J Natl Cancer Inst. 2011 Sep 7;103(17):1342-6. doi: 10.1093/jnci/djr237. Epub 2011 Jul 11.

DOI:10.1093/jnci/djr237
PMID:21747048
原文链接:https://pmc.ncbi.nlm.nih.gov/articles/PMC3168937/
Abstract

Genetic variations in the CYP2A6 nicotine metabolic gene and the CHRNA5-CHRNA3-CHRNB4 (CHRNA5-A3-B4) nicotinic gene cluster have been independently associated with lung cancer. With genotype data from ever-smokers of European ancestry (417 lung cancer patients and 443 control subjects), we investigated the relative and combined associations of polymorphisms in these two genes with smoking behavior and lung cancer risk. Kruskal-Wallis tests were used to compare smoking variables among the different genotype groups, and odds ratios (ORs) for cancer risk were estimated using logistic regression analysis. All statistical tests were two-sided. Cigarette consumption (P < .001) and nicotine dependence (P = .036) were the highest in the combined CYP2A6 normal metabolizers and CHRNA5-A3-B4 AA (tag single-nucleotide polymorphism rs1051730 G>A) risk group.

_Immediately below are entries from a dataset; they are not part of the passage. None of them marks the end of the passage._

(** C2, for the keys other than ["__proto__"]. The resolved
    [gasLimitBuffer] maps each such key to the chain-level value when the
    chain-level record has the key and to the global value otherwise, and
    has such a key exactly when one of the two records has it; the two
    input records are left as they were. Merging the chain-level record
    into the result again changes none of these keys, and
    [{default:0, erc20:5}] merged with [{erc20:10, nft:3}] is
    [{default:0, erc20:10, nft:3}]. *)
Theorem getChainGasLimitBufferConfig_merge (d c : Ref) (h : Heap) :
  valid_ref h d → valid_ref h c →
  ∃ r h', getChainGasLimitBufferConfig d c h = (Normal r, h')
    ∧ (∀ k, k ≠ "__proto__" →
            deref h' r !! k
            = match deref h c !! k with
              | Some v => Some v
              | None => deref h d !! k
              end)
    ∧ (∀ k, k ≠ "__proto__" →
            (is_Some (deref h' r !! k)
             ↔ is_Some (deref h d !! k) ∨ is_Some (deref h c !! k)))
    ∧ deref h' d = deref h d
    ∧ deref h' c = deref h c
    ∧ (∃ r2 h2, getChainGasLimitBufferConfig r c h' = (Normal r2, h2)
         ∧ ∀ k, k ≠ "__proto__" → deref h2 r2 !! k = deref h' r !! k)
    ∧ deref (getChainGasLimitBufferConfig 0%nat 1%nat
               [example_global_buffer; example_chain_buffer]).2 2%nat
      = {[ "default" := JNumber 0; "erc20" := JNumber 10; "nft" := JNumber 3 ]}.
Proof.
  intros Hd Hc. eexists _, _.
  split; [by apply getChainGasLimitBufferConfig_run|].
  rewrite deref_app_fresh, !deref_app_l by done.
  assert (Hlookup : ∀ k, k ≠ "__proto__" →
    transferable (deref h c ∪ deref h d) !! k
    = match deref h c !! k with
      | Some v => Some v
      | None => deref h d !! k
      end).
  { intros k Hk. rewrite transferable_lookup by done.
    destruct (deref h c !! k) as [v|] eqn:E.
    - by apply lookup_union_Some_l.
    - by rewrite lookup_union_r. }
  split; [exact Hlookup|].
  split.
  { intros k Hk. rewrite Hlookup by done.
    destruct (deref h c !! k) as [v|].
    - split; [intros _; right|intros _]; by eexists.
    - split; [by left|]. intros [?|[? ?]]; done. }
  do 2 (split; [done|]).
  split.
  - eexists _, _. split.
    + apply getChainGasLimitBufferConfig_run.
      * unfold valid_ref. rewrite length_app. simpl. lia.
      * by eapply valid_ref_prefix; [apply prefix_app_r|].
    + intros k Hk.
      rewrite deref_app_fresh, deref_app_l by done.
      rewrite deref_app_fresh.
      rewrite !transferable_lookup by done.
      rewrite lookup_union, transferable_lookup, lookup_union by done.
      destruct (deref h c !! k), (deref h d !! k); done.
  - vm_compute. reflexivity.
Qed.

Lemma getChainGasLimitBufferConfig_merge_witness :
  ∃ r h', getChainGasLimitBufferConfig 0%nat 1%nat
            [example_global_buffer; example_chain_buffer] = (Normal r, h')
    ∧ deref h' r !! "erc20" = Some (JNumber 10)
    ∧ deref h' r !! "default" = Some (JNumber 0)
    ∧ deref h' r !! "nft" = Some (JNumber 3)
    ∧ deref h' r !! "other" = None.
Proof.
  destruct (getChainGasLimitBufferConfig_merge 0%nat 1%nat
              [example_global_buffer; example_chain_buffer])
    as (r & h' & Hrun & Hlookup & _).
  - unfold valid_ref. simpl. lia.
  - unfold valid_ref. simpl. lia.
  - exists r, h'. split; [exact Hrun|].
    rewrite !Hlookup by discriminate. repeat split; vm_compute; reflexivity.
Defined.

(** ** Resolution of the global configuration *)

(** C4 fails as stated: with no submitter section at all in the relayer
    configuration the first property read throws, and nothing is
    resolved. *)
Lemma loadGlobalSubmitterConfig_absent_section_throws :
  loadGlobalSubmitterConfig SectionUndefined []
  = (Throw "TypeError: Cannot read properties of undefined (reading 'enabled')",
     []).
Proof. vm_compute. reflexivity. Qed.

(** C4, for a submitter section that is present. On every section
    object, partial or empty, and every heap, [loadGlobalSubmitterConfig]
    returns normally; each scalar that is missing takes its default
    ([enabled] true, [newOrdersDelay] 0, [retryInterval] 2000,
    [processingInterval] 100, [maxTries] 3, [maxPendingTransactions] 1000,
    [transactionTimeout] 600000) and each scalar that is given is kept.
    On the section [{}] the result is the defaults with a fresh
    [{default: 0}]. Without a section it throws a [TypeError] and leaves
    the heap as it was. *)
Theorem loadGlobalSubmitterConfig_defaults (raw : RawSubmitterConfig)
    (h : Heap) :
  (∃ g h', loadGlobalSubmitterConfig raw h = (Normal g, h')
     ∧ enabled g = override (raw_enabled raw) (JBool true)
     ∧ g_newOrdersDelay g = override (raw_newOrdersDelay raw) (JNumber 0)
     ∧ g_retryInterval g = override (raw_retryInterval raw) (JNumber 2000)
     ∧ g_processingInterval g
       = override (raw_processingInterval raw) (JNumber 100)
     ∧ g_maxTries g = override (raw_maxTries raw) (JNumber 3)
     ∧ g_maxPendingTransactions g
       = override (raw_maxPendingTransactions raw) (JNumber 1000)
     ∧ g_transactionTimeout g
       = override (raw_transactionTimeout raw) (JNumber 600000))
  ∧ loadGlobalSubmitterConfig empty_section h
    = (Normal (global_defaults (length h)), h ++ [{[ "default" := JNumber 0 ]}])
  ∧ loadGlobalSubmitterConfig SectionUndefined h
    = (Throw (TypeError_undefined "enabled"), h).
Proof.
  split; [|split].
  - unfold_loadGlobal.
    destruct (raw_gasLimitBuffer raw) as [r|];
      unfold eff_bind, eff_ret, new_object, has_property;
      match goal with |- context [negb ?b] => destruct b end; simpl;
      eexists _, _; (split; [reflexivity|]); repeat split; reflexivity.
  - destruct (loadGlobalSubmitterConfig_absent empty_section h eq_refl)
      as (g & Hg & Href).
    rewrite Hg. f_equal. f_equal.
    revert Hg. unfold_loadGlobal. simpl.
    unfold eff_bind, eff_ret, new_object, has_property.
    match goal with |- context [negb ?b] => destruct b end; simpl;
      by intros [= <- _].
  - reflexivity.
Qed.

(** C9. When the section supplies a [gasLimitBuffer] record without a
    ["default"] key, [loadGlobalSubmitterConfig] returns the reference it
    was given, allocates nothing, and the record behind that reference now
    holds [default = 0] on top of its former content: the caller's record
    has changed, and no other object has. *)
Theorem loadGlobalSubmitterConfig_mutates_input (raw : RawSubmitterConfig)
    (r : Ref) (m : JsRecord) (h : Heap) :
  raw_gasLimitBuffer raw = Some r →
  h !! r = Some m →
  m !! "default" = None →
  ∃ g h', loadGlobalSubmitterConfig raw h = (Normal g, h')
    ∧ g_gasLimitBuffer g = r
    ∧ length h' = length h
    ∧ h' !! r = Some (<["default" := JNumber 0]> m)
    ∧ h' !! r ≠ h !! r
    ∧ ∀ r', r' ≠ r → h' !! r' = h !! r'.
Proof.
  intros Hraw Hm Hnone.
  assert (Hr : valid_ref h r) by (by eapply lookup_lt_Some).
  destruct (loadGlobalSubmitterConfig_given raw r h Hraw Hr) as (g & Hg & Href).
  exists g, (<[r := ensure_default (deref h r)]> h).
  split; [done|]. split; [done|]. split; [by rewrite length_insert|].
  assert (Hnew : ensure_default (deref h r) = <["default" := JNumber 0]> m).
  { unfold deref. rewrite Hm. simpl. unfold ensure_default.
    rewrite bool_decide_eq_false_2; [done|].
    rewrite Hnone. by intros [? ?]. }
  rewrite Hnew. split; [by apply list_lookup_insert_eq|]. split.
  - rewrite list_lookup_insert_eq by done. rewrite Hm. intros [= Heq].
    assert (Hl : (<["default" := JNumber 0]> m) !! "default" = m !! "default")
      by (by rewrite Heq).
    rewrite lookup_insert_eq, Hnone in Hl. done.
  - intros r' Hne. by apply list_lookup_insert_ne.
Qed.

The combined risk group also exhibited the greatest lung cancer risk (OR = 2.03; 95% confidence interval [CI] = 1.21 to 3.40), which was even higher among those who smoked 20 or fewer cigarettes per day (OR = 3.03; 95% CI = 1.38 to 6.66). Variation in CYP2A6 and CHRNA5-A3-B4 was independently and additively associated with increased cigarette consumption, nicotine dependence, and lung cancer risk. CYP2A6 and CHRNA5-A3-B4 appear to be more strongly associated with smoking behaviors and lung cancer risk, respectively.

摘要

基因变异在 CYP2A6 尼古丁代谢基因和 CHRNA5-CHRNA3-CHRNB4(CHRNA5-A3-B4)烟碱基因簇已被独立与肺癌相关。基因型数据从以往吸烟者的欧洲血统(417 肺癌患者和 443 对照组),我们研究了这两个基因的多态性与吸烟行为和肺癌风险的相对和联合关联。Kruskal-Wallis 检验用于比较不同基因型组的吸烟变量,和癌症风险的比值比(ORs)使用 logistic 回归分析进行估计。所有统计检验均为双侧。吸烟量(P <.001)和尼古丁依赖(P =.036)在 CYP2A6 正常代谢者和 CHRNA5-A3-B4 AA(标记单核苷酸多态性 rs1051730 G>A)风险组最高。联合风险组还表现出最大的肺癌风险(OR = 2.03; 95%置信区间 [CI] = 1.21 至 3.40),在每天吸烟 20 支或更少的人群中更高(OR = 3.03; 95% CI = 1.38 至 6.66)。CYP2A6 和 CHRNA5-A3-B4 的变异与增加的吸烟量、尼古丁依赖和肺癌风险独立且呈相加性相关。CYP2A6 和 CHRNA5-A3-B4 似乎分别与吸烟行为和肺癌风险的相关性更强。